So as long as water made new matches temp and salinity of the old water, you can mix and match or go all new in the process it does not matter. Our official sand rinse thread is 59 or 60 pages now of testing this approach in some sps systems worth twenty grand or more, 350 gallons etc logged in the thread in various places. matching temp and salinity only, and not caring what brand water is used, is what we've patterned to be safe and ideal/easy.


2. In any of the transfer scenarios I can think of there has to be at least one time the stock is going from tank water to fresh, so any need to acclimate in those cases or just plunk rock/corals in?

handled above.


3. Catching my 3 fish would be my biggest issue, last time I transferred I almost lost my filefish to the carpet. I was wondering if it would be possible to leave them in the tank, but try to syphon out sand underneath them?


*I must firmly recommend against this. reason why: 95% of the time it goes fine, nothing bad happens. people do it anyway in my threads even though I request not to (because 5% loss isn't acceptable, no losses are acceptable, we're at 100% safety rate on about a thousand logged jobs by not doing in-tank sand removal with water and animals present)

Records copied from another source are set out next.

(** X19. A valid selection at step 2 opens step 3.  Whatever the status
    and step of the request were (an approved request included), the POST
    returns the redirect to step 3, stores the keys of the selected
    parameters in the session, leaves the request In-Progress at step 2
    (progress 50) and queues one message; a following GET of step 3 by the
    same user then renders the results page and changes nothing. *)
Theorem valid_selection_opens_step_3 (depth : nat) (uuid4 : nat -> ID)
    (request get_request : HttpRequest) (test_id : ID) (s : Site) (u : User)
    (obj : TestRequest) (sel : list TestParameter) :
  user request = Some u ->
  is_controller u = true \/ is_admin u = true ->
  get_object_or_404 test_id s = (Return obj, s) ->
  controller_user obj = user_id u \/ is_admin u = true ->
  method request = "POST" ->
  TestParameterSelectionForm request obj (db s) = Some sel ->
  user get_request = Some u ->
  method get_request <> "POST" ->
  let obj' := set_status "In-Progress" (set_current_step 2 obj) in
  let s1 :=
    {| db := with_test_requests (map (replace_request obj') (test_requests (db s))) (db s);
       session := <[session_key test_id := map param_id sel]> (session s);
       messages := (messages s ++ [("success", "Parameters selected. Proceed to step 3.")])%list;
       uuid_calls := uuid_calls s |} in
  pipeline_step depth uuid4 request test_id 2 s
  = (Return (redirect "testing:pipeline_step" (Some test_id) (Some 3)), s1)
  /\ get_progress_percentage obj' = 50
  /\ pipeline_step depth uuid4 get_request test_id 3 s1
     = (Return (render "testing/pipeline_step_3.html"), s1).
Proof.
  intros Hu Hrole Hget Hown Hm Hform Hu' Hm' obj' s1.
  assert (Hhead : head (List.filter (fun r => String.eqb (req_id r) test_id && req_is_active r)
                                    (test_requests (db s))) = Some obj).
  { unfold get_object_or_404, bind, get in Hget.
    destruct (head _) as [r|]; [|discriminate]. inversion Hget. reflexivity. }
  pose proof (head_filter_Some _ _ _ Hhead) as [Hin Hsel].
  apply andb_true_iff in Hsel. destruct Hsel as [_ Hact].
  split; [|split].
  - pass_guards Hu Hrole Hget Hown.
    rewrite Hm. cbn [Z.eqb Pos.eqb String.eqb Ascii.eqb Bool.eqb].
    unfold bind at 1, get at 1. rewrite Hform.
    unfold bind at 1, modify at 1.
    rewrite (save_and_respond obj) by (assumption || reflexivity). reflexivity.
  - reflexivity.
  - assert (Hget1 : get_object_or_404 test_id s1 = (Return obj', s1)).
    { unfold get_object_or_404, bind, get. cbn [db s1 test_requests with_test_requests].
      rewrite (head_filter_replaced test_id obj obj') by (assumption || reflexivity).
      reflexivity. }
    assert (Hown1 : controller_user obj' = user_id u \/ is_admin u = true) by exact Hown.
    pass_guards Hu' Hrole Hget1 Hown1.
    cbn [Z.eqb Pos.eqb].
    unfold bind at 1, get at 1. cbn [session s1]. rewrite lookup_insert_eq.
    cbn [from_option default]. unfold id.
    pose proof (selection_nonempty _ _ _ _ Hform) as Hne.
    destruct sel as [|p ps]; [contradiction|]. cbn [map].
    apply eqb_string_false in Hm'. rewrite Hm'. reflexivity.
Qed.

Lemma valid_selection_opens_step_3_witness :
  fst (pipeline_step 3 (fun _ => "new")
         {| user := Some {| user_id := 7%N; role := "CONTROLLER" |};
            method := "POST"; POST := {[ "parameters" := ["p1"] ]} |}
         "r1" 2
         {| db := sample_db "Approved" 4 "11" None [moisture_spec];
            session := ∅; messages := []; uuid_calls := 0 |})
  = Return (redirect "testing:pipeline_step" (Some "r1") (Some 3)).
Proof.
  destruct (valid_selection_opens_step_3 3 (fun _ => "new")
              {| user := Some {| user_id := 7%N; role := "CONTROLLER" |};
                 method := "POST"; POST := {[ "parameters" := ["p1"] ]} |}
              {| user := Some {| user_id := 7%N; role := "CONTROLLER" |};
                 method := "GET"; POST := ∅ |}
              "r1"
              {| db := sample_db "Approved" 4 "11" None [moisture_spec];
                 session := ∅; messages := []; uuid_calls := 0 |}
              {| user_id := 7%N; role := "CONTROLLER" |}
              (sample_request "Approved" 4) [moisture "Numeric"]) as (H & _ & _).
  - reflexivity.
  - left. reflexivity.
  - vm_compute. reflexivity.
  - left. reflexivity.
  - reflexivity.
  - vm_compute. reflexivity.
  - reflexivity.
  - cbn. discriminate.
  - rewrite H. reflexivity.
Defined.

(** ** The views: registration and the callers they refuse *)

Lemma key_absent (id : ID) (rows : list TestRequest) :
  ~ In id (map req_id rows) ->
  existsb (fun row => String.eqb (req_id row) id) rows = false
  /\ List.filter (fun r => String.eqb (req_id r) id && req_is_active r) rows = [].
Proof.
  induction rows as [|r rows IH]; intros Hnot; [split; reflexivity|].
  cbn in Hnot. cbn.
  assert (E : String.eqb (req_id r) id = false) by (apply eqb_string_false; tauto).
  rewrite E. cbn. apply IH. tauto.
Qed.

(** X20. Registration opens step 2.  A valid form posted to
    [pipeline_start] by an admitted user, with a key drawn that no request
    has, appends a Pending request at step 1 (progress 25) owned by the
    user, queues one message and redirects to step 2 of the new request;
    a following GET of step 2 by the same user renders the selection page
    and changes nothing. *)
Theorem pipeline_start_opens_step_2 (depth : nat) (uuid4 : nat -> ID)
    (request get_request : HttpRequest) (f : TestRequestForm) (s : Site) (u : User) :
  user request = Some u ->
  is_controller u = true \/ is_admin u = true ->
  method request = "POST" ->
  ~ In (uuid4 (uuid_calls s)) (map req_id (test_requests (db s))) ->
  user get_request = Some u ->
  method get_request <> "POST" ->
  let id := uuid4 (uuid_calls s) in
  let obj := {| req_id := id; batch_number := form_batch_number f;
                product := form_product f; controller_user := user_id u;
                status := "Pending"; current_step := 1; req_is_active := true |} in
  let s1 :=
    {| db := with_test_requests (test_requests (db s) ++ [obj])%list (db s);
       session := session s;
       messages := (messages s ++ [("success", "Test request created. Proceed to step 2.")])%list;
       uuid_calls := S (uuid_calls s) |} in
  pipeline_start uuid4 request (Some f) s
  = (Return (redirect "testing:pipeline_step" (Some id) (Some 2)), s1)
  /\ get_progress_percentage obj = 25
  /\ pipeline_step depth uuid4 get_request id 2 s1
     = (Return (render "testing/pipeline_step_2.html"), s1).
Proof.
  intros Hu Hrole Hm Hfresh Hu' Hm' id obj s1. subst id.
  destruct (key_absent _ _ Hfresh) as [Habs Hnone].
  split; [|split].
  - unfold pipeline_start. rewrite Hu, (access_granted _ Hrole), Hm.
    cbn [String.eqb Ascii.eqb Bool.eqb].
    unfold bind at 1, draw_uuid at 1. unfold bind at 1.
    unfold on_request, TestRequest_save, model_save, save_insert. cbn.
    rewrite Habs. reflexivity.
  - reflexivity.
  - assert (Hget1 : get_object_or_404 (uuid4 (uuid_calls s)) s1 = (Return obj, s1)).
    { unfold get_object_or_404, bind, get. cbn [db s1 test_requests with_test_requests].
      rewrite List.filter_app, Hnone. cbn.
      rewrite String.eqb_refl. reflexivity. }
    assert (Hown1 : controller_user obj = user_id u \/ is_admin u = true)
      by (left; reflexivity).
    pass_guards Hu' Hrole Hget1 Hown1.
    cbn [Z.eqb Pos.eqb]. apply eqb_string_false in Hm'. rewrite Hm'. reflexivity.
Qed.

Lemma pipeline_start_opens_step_2_witness :
  fst (pipeline_start (fun _ => "new") (controller_post "approve")
         (Some {| form_batch_number := "BATCH-002"; form_product := "corn" |})
         (sample_site "Pending" 1))
  = Return (redirect "testing:pipeline_step" (Some "new") (Some 2)).
Proof.
  destruct (pipeline_start_opens_step_2 3 (fun _ => "new") (controller_post "approve")
              {| user := Some {| user_id := 7%N; role := "CONTROLLER" |};
                 method := "GET"; POST := ∅ |}
              {| form_batch_number := "BATCH-002"; form_product := "corn" |}
              (sample_site "Pending" 1)
              {| user_id := 7%N; role := "CONTROLLER" |}) as (H & _ & _).
  - reflexivity.
  - left. reflexivity.
  - reflexivity.
  - cbn. intros [H|[]]. discriminate.
  - reflexivity.
  - cbn. discriminate.
  - rewrite H. reflexivity.
Defined.

(** X21. The testing views refuse a caller who is neither a controller nor
    an admin before they look at anything: the anonymous user is sent to
    the login page and nothing at all changes; a user with another role is
    sent to the dashboard, and the only change is one error message. *)
Theorem views_refuse_strangers (depth : nat) (uuid4 : nat -> ID) (c : ViewCall) (s : Site) :
  has_controller_access (caller c) = false ->
  has_admin_access (caller c) = false ->
  exists text,
    run_view depth uuid4 c s
    = match caller c with
      | None => (Return (redirect "login" None None), s)
      | Some _ =>
          (Return (redirect "dashboard" None None),
           {| db := db s; session := session s;
              messages := (messages s ++ [("error", text)])%list;
              uuid_calls := uuid_calls s |})
      end.
Proof.
  intros Hc Ha.
  destruct c as [request form|request test_id step|request test_id]; cbn [caller run_view] in *.
  - exists "Controller access required.". unfold pipeline_start.
    destruct (user request) as [u|]; [|reflexivity].
    rewrite Hc, Ha. reflexivity.
  - exists "Controller access required.". unfold pipeline_step.
    destruct (user request) as [u|]; [|reflexivity].
    rewrite Hc, Ha. reflexivity.
  - exists "You do not have permission to access this page.".
    unfold TestRequestDetailView_post.
    destruct (user request) as [u|]; [|reflexivity].
    cbn in Hc, Ha. unfold is_controller in Hc. unfold is_admin in Ha.
    unfold str_in. cbn [existsb]. rewrite Hc, Ha. reflexivity.
Qed.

within the 5% risk is this: certain states of bacterial decay (we think) upwelled among fish is what kills animals. that's the source of a true cycle event, upwelling of cloudy waste, we must have animals gone before sandbed access. We know nowadays the risk parameter is not ammonia; ammonia isn't stored up anywhere in a reef tank its quickly used up when generated. it could be gas pocketing and / or cells in states of decay from zones of lower oxygen. the surgical ordered takedown we use, and the cloudless pre rinse of ALL new sand, is what makes us skip cycle for 9 years in a row.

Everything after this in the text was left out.